From the records below, output exactly the lines running from the line containing "b3 :: b4 :: r4 =>" through the line containing "(c <=? 0x10FFFF)", and no others.

------ Data supplied

(** Strict decoder: continuation bytes checked, overlong forms, surrogates
    and values above U+10FFFF rejected, a truncated sequence rejected. *)
Fixpoint utf8_decode (bs : pybytes) : option pystr :=
  match bs with
  | [] => Some []
  | b1 :: r1 =>
      if b1 <? 0x80 then option_map (cons b1) (utf8_decode r1)
      else if (0xC0 <=? b1) && (b1 <? 0xE0) then
        match r1 with
        | b2 :: r2 =>
            let c := (b1 - 0xC0) * 64 + (b2 - 0x80) in
            if is_cont b2 && (0x80 <=? c)
            then option_map (cons c) (utf8_decode r2) else None
        | [] => None
        end
      else if (0xE0 <=? b1) && (b1 <? 0xF0) then
        match r1 with
        | b2 :: b3 :: r3 =>
            let c := (b1 - 0xE0) * 4096 + (b2 - 0x80) * 64 + (b3 - 0x80) in
            if is_cont b2 && is_cont b3 && (0x800 <=? c) && negb (is_surrogate c)
            then option_map (cons c) (utf8_decode r3) else None
        | _ => None
        end
      else if (0xF0 <=? b1) && (b1 <? 0xF8) then
        match r1 with
        | b2 :: b3 :: b4 :: r4 =>
            let c := (b1 - 0xF0) * 262144 + (b2 - 0x80) * 4096
                     + (b3 - 0x80) * 64 + (b4 - 0x80) in
            if is_cont b2 && is_cont b3 && is_cont b4
               && (0x10000 <=? c) && (c <=? 0x10FFFF)
            then option_map (cons c) (utf8_decode r4) else None
        | _ => None
        end
      else None
  end.

(** ** Python builtins used by [get_error_caption] *)

Definition nl : Z := 10.
Definition backslash : Z := 92.
Definition space : Z := 32.

(** [str.isspace()]: the codepoints Python treats as whitespace. *)
Definition py_isspace (c : Z) : bool :=
  ((9 <=? c) && (c <=? 13)) || ((28 <=? c) && (c <=? 32)) || (c =? 133)
  || (c =? 160) || (c =? 5760) || ((8192 <=? c) && (c <=? 8202))
  || (c =? 8232) || (c =? 8233) || (c =? 8239) || (c =? 8287) || (c =? 12288).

------------

Output of the exercise
        | b2 :: b3 :: b4 :: r4 =>
            let c := (b1 - 0xF0) * 262144 + (b2 - 0x80) * 4096
                     + (b3 - 0x80) * 64 + (b4 - 0x80) in
            if is_cont b2 && is_cont b3 && is_cont b4
               && (0x10000 <=? c) && (c <=? 0x10FFFF)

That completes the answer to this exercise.